High-throughput drug screen reveals combinations that synergistically reduce viability of MM cells and cooperatively target MYC and p16. A-C) Dose-response curves for top 3 drug combinations in L363 MM cells. Cell viability was assessed with MTS assay 48h after treatment with escalated dose concentrations of either drug individually or in combination at a 1:1 molar ratio. Each data point represents mean of 4 wells and error bars indicate replicate standard deviation. Each table lists IC50 (in nM) values for individual drugs and combinations. Chou-Talalay computation of combination indices (CI) for treated cells are shown for 50% affected fraction 48 hours post-exposure. Synergy is interpreted as CI<1.0. D-F) Graphical depiction of dose-matrix analyses for the top drug combinations in L363 MM cells.
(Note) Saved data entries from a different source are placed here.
(** What [export_table_to_csv] writes for a table whose scan completes: the
    header and then the first [emitted limit N] rows in cursor order. *)
Lemma export_table_to_csv_emits (isprintable : N -> bool) (w : world)
    (db : database) (name path : pystr) (limit : option Z)
    (rs : list (Value * Value)) :
  conn w = Some db ->
  assoc name (tables db) = Some (Scan rs None) ->
  exists w',
    export_table_to_csv isprintable name path limit w = (Ok tt, w')
    /\ assoc path (files w')
       = Some (CsvFile
           ([lit "key"; lit "value"]
            :: map (fun kv => csv_line (render_row isprintable kv))
                   (firstn (emitted limit (List.length rs)) rs))).
Proof.
  intros Hc Ht.
  enter_export Hc Ht.
  unfold bind at 1. unfold Fs.mkdir_parent at 1. unfold modify at 1.
  unfold bind at 1. unfold Fs.write at 1. unfold modify at 1.
  unfold bind at 1. unfold Fs.writerow at 1. unfold modify at 1.
  cbn [files set_files set_handles set_parents]. rewrite assoc_put.
  unfold bind at 1.
  match goal with
  | |- context [csv_loop _ _ _ _ _ _ ?w0] =>
    destruct (@csv_loop_complete isprintable limit path rs 0 w0
                [[lit "key"; lit "value"]]) as (fs & Hrun & Hfs);
      [cbn [files set_files]; apply assoc_put|]
  end.
  rewrite Hrun. eexists. split.
  - unfold bind, Engine.close_cursor, print, Engine.close_session, modify.
    reflexivity.
  - cbn [files set_files set_handles set_parents set_stdout].
    rewrite Hfs, taken_emitted. reflexivity.
Qed.
(** * The library catalogue: controllers, validation chains and the Author model

    A shallow embedding of the Express controllers of the catalogue
    (controllers/authorController.js, genreController.js, bookController.js,
    bookInstanceController.js), of the Author model (models/Author.js) and
    of the error handler of app.js.

    Conventions of the embedding.
    - A JavaScript string is a [string]; every character is one code unit,
      so the strings are those whose code units are below 256.
    - An identity (ObjectId) is the string that renders it.  Requests carry
      well-formed identities; what Mongoose does with a string that is not
      an ObjectId is not part of the embedding.
    - A collection is the list of its documents in insertion order, which is
      the order [find] returns them in and the order [findOne] searches.
    - A [Date] is represented by its ISO rendering.  A Date path of a
      document is unset ([None]), [null] ([Some None]) or a Date.
    - A handler runs in a monad that threads the store and the calls made on
      [res] and [next], and that can throw; [asyncHandler] turns an
      exception into a call of [next]. *)

From Stdlib Require Import String Ascii List Bool Arith Lia.
From Stdlib Require Import Sorted Permutation.
Import ListNotations.
Local Open Scope list_scope.
Local Open Scope string_scope.

(** ** Strings: the sanitizers of validator.js *)

(** The code units below 256 that the regular expression class \s matches:
    tab, line feed, vertical tab, form feed, carriage return (9 to 13),
    space (32) and no-break space (160). *)
Definition is_space (c : ascii) : bool :=
  let n := nat_of_ascii c in
  ((9 <=? n)%nat && (n <=? 13)%nat) || (n =? 32)%nat || (n =? 160)%nat.

Fixpoint ltrim (s : string) : string :=
  match s with
  | EmptyString => EmptyString
  | String c r => if is_space c then ltrim r else s
  end.

Fixpoint rtrim (s : string) : string :=
  match s with
  | EmptyString => EmptyString
  | String c r =>
      match rtrim r with
      | EmptyString => if is_space c then EmptyString else String c EmptyString
      | r' => String c r'
      end
  end.

(** [trim(str)] is [rtrim(ltrim(str))]. *)
Definition trim (s : string) : string := rtrim (ltrim s).

(** [escape] replaces the characters that are significant in markup. *)
Definition escape_char (c : ascii) : string :=
  match nat_of_ascii c with
  | 38 => "&amp;"
  | 34 => "&quot;"
  | 39 => "&#x27;"
  | 60 => "&lt;"
  | 62 => "&gt;"
  | 47 => "&#x2F;"
  | 92 => "&#x5C;"
  | 96 => "&#96;"
  | _ => String c EmptyString
  end.

Fixpoint escape (s : string) : string :=
  match s with
  | EmptyString => EmptyString
  | String c r => escape_char c ++ escape r
  end.

(** [isLength({ min })]. *)
Definition isLength (min : nat) (s : string) : bool := (min <=? String.length s)%nat.

(** ** Form values *)

(** What a field of [req.body] can hold while a chain runs: nothing, [null]
    (a date that did not parse), a string, or a [Date]. *)
Inductive fval : Type :=
| VUndefined
| VNull
| VStr (s : string)
| VDate (iso : string).

(** The [toString] that express-validator applies before a standard
    validator or sanitizer. *)
Definition toString (v : fval) : string :=
  match v with
  | VUndefined | VNull => ""
  | VStr s => s
  | VDate iso => iso
  end.

(** JavaScript truthiness of a form value. *)
Definition truthy (v : fval) : bool :=
  match v with
  | VUndefined | VNull => false
  | VStr s => negb (s =? "")
  | VDate _ => true
  end.

(** ** Validation chains (express-validator) *)

(** One entry of [validationResult(req).array()]. *)
Record verror : Type := mkVerror {
  ve_path : string;
  ve_msg : string;
  ve_value : fval
}.

(** The links of a chain, as they are written in the controllers. *)
Inductive link : Type :=
| Sanitizer (f : string -> fval)
| Validator (p : string -> bool)
| withMessage (m : string)
| optional_checkFalsy.
(** * Todo backend: ownership pipeline and task lifecycle

    A shallow embedding of the request pipeline of the task-tracking
    backend ([src/api/deps.py], [src/api/tasks.py], [src/models/task.py],
    [src/db/session.py] and the table definition of
    [alembic/versions/001_create_task_table.py]), followed by the properties
    of the token verifier, the ownership guard and the task lifecycle
    handlers.

    Conventions of the embedding:
    - a Python [str] is a [string]; each character stands for one code
      point below 256, [len] is [String.length];
    - a [datetime] is the number of microseconds since the epoch, a [Z];
    - attributes that can hold [None] at run time are [option]s;
    - handlers are computations in a state-and-exception monad over a
      [World] made of the database and the wall clock. *)

From Stdlib Require Import ZArith Ascii String List Sorted Permutation.
From stdpp Require Import base tactics option list gmap strings.

Local Open Scope string_scope.
Local Open Scope Z_scope.

(** ** Python strings *)

Module PyStr.

(** [str.isspace] on one code point below 256: the ASCII table
    (TAB, LF, VT, FF, CR, FS, GS, RS, US, SPACE) and the two Latin-1
    code points NEL (0x85) and NBSP (0xA0). *)
Definition isspace (c : ascii) : bool :=
  let n := nat_of_ascii c in
  ((9 <=? n) && (n <=? 13) || (28 <=? n) && (n <=? 32)
   || (n =? 133) || (n =? 160))%nat.

(** [s.lstrip()] *)
Fixpoint lstrip (s : string) : string :=
  match s with
  | EmptyString => EmptyString
  | String c r => if isspace c then lstrip r else s
  end.

(** [s.rstrip()] *)
Fixpoint rstrip (s : string) : string :=
  match s with
  | EmptyString => EmptyString
  | String c r =>
      match rstrip r with
      | EmptyString => if isspace c then EmptyString else String c EmptyString
      | r' => String c r'
      end
  end.

(** [s.strip()] *)
Definition strip (s : string) : string := rstrip (lstrip s).

(** [len(s)] *)
Definition len (s : string) : nat := String.length s.

(** Truth value of a string: [bool(s)], false exactly for the empty one. *)
Definition truthy (s : string) : bool :=
  match s with
  | EmptyString => false
  | String _ _ => true
  end.

(** [c * n], the string of [n] copies of [c]. *)
Fixpoint repeat (c : ascii) (n : nat) : string :=
  match n with
  | O => EmptyString
  | S k => String c (repeat c k)
  end.

End PyStr.

(** ** Data model ([src/models/task.py]) *)

(** A [datetime], in microseconds since the epoch. *)
Definition datetime : Type := Z.

(** The persisted entity, class [Task].  [id] is [None] until the row is
    flushed; [is_completed] is declared [bool] but, like every attribute of
    a table model, takes whatever [setattr] gives it. *)
Module Task.

Record t : Type := mk {
  id : option Z;
  user_id : string;
  title : string;
  description : option string;
  is_completed : option bool;
  created_at : datetime;
  updated_at : datetime
}.

#[global] Instance eq_dec : EqDecision t.
Proof. solve_decision. Defined.

(** [setattr(task, "title", v)] and its siblings. *)
Definition set_id (v : option Z) (x : t) : t :=
  mk v (user_id x) (title x) (description x) (is_completed x)
     (created_at x) (updated_at x).

Definition set_title (v : string) (x : t) : t :=
  mk (id x) (user_id x) v (description x) (is_completed x)
     (created_at x) (updated_at x).

Definition set_description (v : option string) (x : t) : t :=
  mk (id x) (user_id x) (title x) v (is_completed x)
     (created_at x) (updated_at x).

Definition set_is_completed (v : option bool) (x : t) : t :=
  mk (id x) (user_id x) (title x) (description x) v
     (created_at x) (updated_at x).

Definition set_updated_at (v : datetime) (x : t) : t :=
  mk (id x) (user_id x) (title x) (description x) (is_completed x)
     (created_at x) v.

End Task.

(** Class [TaskCreate]: the body of a creation request. *)
Record TaskCreate : Type := mkTaskCreate {
  create_title : string;
  create_description : option string
}.

(** One attribute of a sparse body: left out of the JSON object, or present
    with a value that may be [null]. *)
Inductive Field (A : Type) : Type :=
| Unset : Field A
| Given : option A -> Field A.

Arguments Unset {A}.
Arguments Given {A} _.

Definition is_set {A} (f : Field A) : bool :=
  match f with
  | Unset => false
  | Given _ => true
  end.

(** Class [TaskUpdate]: the body of an update request.  Every attribute
    defaults to [None]; which ones the client sent is what
    [model_dump(exclude_unset=True)] keeps, so the record doubles as the
    [update_data] dictionary over the keys ["title"], ["description"] and
    ["is_completed"]. *)
Record TaskUpdate : Type := mkTaskUpdate {
  update_title : Field string;
  update_description : Field string;
  update_is_completed : Field bool
}.

(** [not update_data]: the dictionary has no key. *)
Definition update_data_empty (d : TaskUpdate) : bool :=
  negb (is_set (update_title d)) && negb (is_set (update_description d))
  && negb (is_set (update_is_completed d)).

(** ** Failures *)

(** The exceptions a request can end with: the three [HTTPException]
    subclasses of the source, the framework's rejection of a body that
    breaks the schema's [Field] constraints, and the two exceptions of the
    storage layer no handler catches: the rejection of a row that breaks a
    table constraint, and the rejection of a value the driver or the
    server cannot take. *)
Inductive Exception : Type :=
| AuthenticationError (detail : string)
| ValidationError (message field constraint : string)
| NotFoundError (message : string)
| RequestValidationError (field constraint : string)
| IntegrityError (column : string)
| DBAPIError (message : string).
(** The pass of the delimiter [d] on a span at the start of the text or
    after a character that is not a word character, the text around the
    span being free of delimiters. *)
Lemma boundary_pass_span_formatted d tag pre x tl :
  d = "*"%char \/ d = "~"%char -> inline x ->
  pre = [] \/ (plain pre /\ exists p s, pre = p ++ [s] /\ is_word s = false) ->
  breaks tl -> plain tl ->
  re_sub false (boundary_re d) (boundary_repl tag) (pre ++ d :: x ++ d :: tl)
  = pre ++ T "<" ++ tag ++ T ">" ++ x ++ T "</" ++ tag ++ T ">" ++ tl.
Proof.
  intros Hd Hx Hpre Hb Hp. unfold re_sub.
  assert (Hdd : d = "_"%char \/ d = "*"%char \/ d = "~"%char \/ d = "`"%char)
    by (destruct Hd; auto).
  assert (Htl : forall bef,
             sub_loop false (boundary_re d) (boundary_repl tag) bef tl 0 = tl).
  { intros bef. apply sub_loop_few.
    - rewrite (plain_occ tl d Hp Hdd). lia.
    - rewrite (plain_occ tl "`"%char Hp) by auto. lia. }
  assert (Hne : x <> []) by apply Hx.
  destruct Hpre as [-> | (Hpl & p & s & -> & Hs)].
  - simpl app.
    replace (d :: x ++ d :: tl) with ((d :: x ++ [d]) ++ tl)
      by (simpl; rewrite <- app_assoc; reflexivity).
    rewrite (sub_loop_match false (boundary_re d) (boundary_repl tag)
               [] (d :: x ++ [d]) tl
               (RMatch (d :: x ++ [d]) [(1, d :: x ++ [d]); (4, x); (3, [])]));
      [ | simpl; rewrite <- app_assoc; apply boundary_match_at_start; assumption
        | reflexivity | discriminate ].
    rewrite Htl, boundary_repl_span by exact Hne.
    app_norm.
  - rewrite <- app_assoc. rewrite sub_loop_prefix.
    + replace ([s] ++ d :: x ++ d :: tl) with ((s :: d :: x ++ [d]) ++ tl)
        by (simpl; rewrite <- app_assoc; reflexivity).
      assert (Hs' : s <> "`"%char).
      { unfold plain in Hpl. apply Forall_app in Hpl. destruct Hpl as [_ F].
        inversion F as [|? ? (_ & _ & _ & H) _]. exact H. }
      rewrite (sub_loop_match false (boundary_re d) (boundary_repl tag)
                 (rev p ++ []) (s :: d :: x ++ [d]) tl
                 (RMatch (s :: d :: x ++ [d])
                    [(1, s :: d :: x ++ [d]); (4, x); (3, [s])]));
        [ | simpl; rewrite <- app_assoc; apply boundary_match_after; assumption
          | reflexivity | discriminate ].
      rewrite Htl, boundary_repl_span by exact Hne.
      app_norm.
    + intros p1 a p2 E. subst p.
      unfold plain in Hpl. rewrite <- app_assoc in Hpl. apply Forall_app in Hpl.
      destruct Hpl as [_ F]. simpl in F.
      inversion F as [|? ? (Ha1 & Ha2 & Ha3 & Ha4) F2]; subst.
      assert (Had : a <> d) by (destruct Hd; subst; assumption).
      destruct p2 as [|b p2]; simpl.
      * apply boundary_no_match_plain; auto.
        inversion F2 as [|? ? (Hb1 & Hb2 & Hb3 & Hb4) _]; subst.
        destruct Hd; subst; assumption.
      * apply boundary_no_match_plain; auto.
        inversion F2 as [|? ? (Hb1 & Hb2 & Hb3 & Hb4) _]; subst.
        destruct Hd; subst; assumption.
Qed.

Lemma occ_span_text (e d : ascii) pre x tl :
  plain pre -> inline x -> plain tl ->
  e = "_"%char \/ e = "*"%char \/ e = "~"%char \/ e = "`"%char ->
  occ e (pre ++ d :: x ++ d :: tl) = occ e [d] + occ e [d].
Proof.
  intros Hpre Hx Htl He.
  change (d :: x ++ d :: tl) with ([d] ++ x ++ [d] ++ tl).
  rewrite !occ_app, (plain_occ pre e Hpre He), (inline_occ x e Hx),
    (plain_occ tl e Htl He).
  - lia.
  - destruct He as [->|[->|[->| ->]]]; auto 6.
Qed.

Lemma occ_span_result (e : ascii) tag pre x tl :
  plain pre -> inline x -> plain tl ->
  e = "_"%char \/ e = "*"%char \/ e = "~"%char \/ e = "`"%char ->
  tag = T "strong" \/ tag = T "del" ->
  occ e (pre ++ T "<" ++ tag ++ T ">" ++ x ++ T "</" ++ tag ++ T ">" ++ tl) = 0.
Proof.
  intros Hpre Hx Htl He Ht.
  rewrite !occ_app, (plain_occ pre e Hpre He), (inline_occ x e Hx),
    (plain_occ tl e Htl He).
  - destruct Ht as [-> | ->]; destruct He as [->|[->|[->| ->]]]; reflexivity.
  - destruct He as [->|[->|[->| ->]]]; auto 6.
Qed.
Percent inhibition of cell growth is shown for each different combination of doses and colorized in red. Cells were treated for 48 hours with different concentrations of each drug (indicated by X- and Y-axes) singly or in combination. Arrows indicate individual drug IC50 (half-maximal inhibitory concentration) as determined by MTS dose-response assay, ovals surround optimal dose for combinations, as determined by synergy scoring. G-H) Representative WB analysis of MM cell lines resistant or sensitive to all 1920 drugs used in the screen (see Table 3). Three resistant and three sensitive cell lines were treated for 24 hours with the top 3 drug combinations at the IC50 concentration (the concentration at half-maximal activity; equal to IC50) for each line (C1 = dinaciclib (CDKi) + entinostat (HDACi), C2 = Doxorubicin (TOP2Ai) + Alisertib (AURKAi), C3 = Doxorubicin + SNX-2112 (HSP90i). Lysates of treated cells were probed for MYC, p16, total and cleaved caspase 3 (Casp3 and CC3, respectively), and β-actin.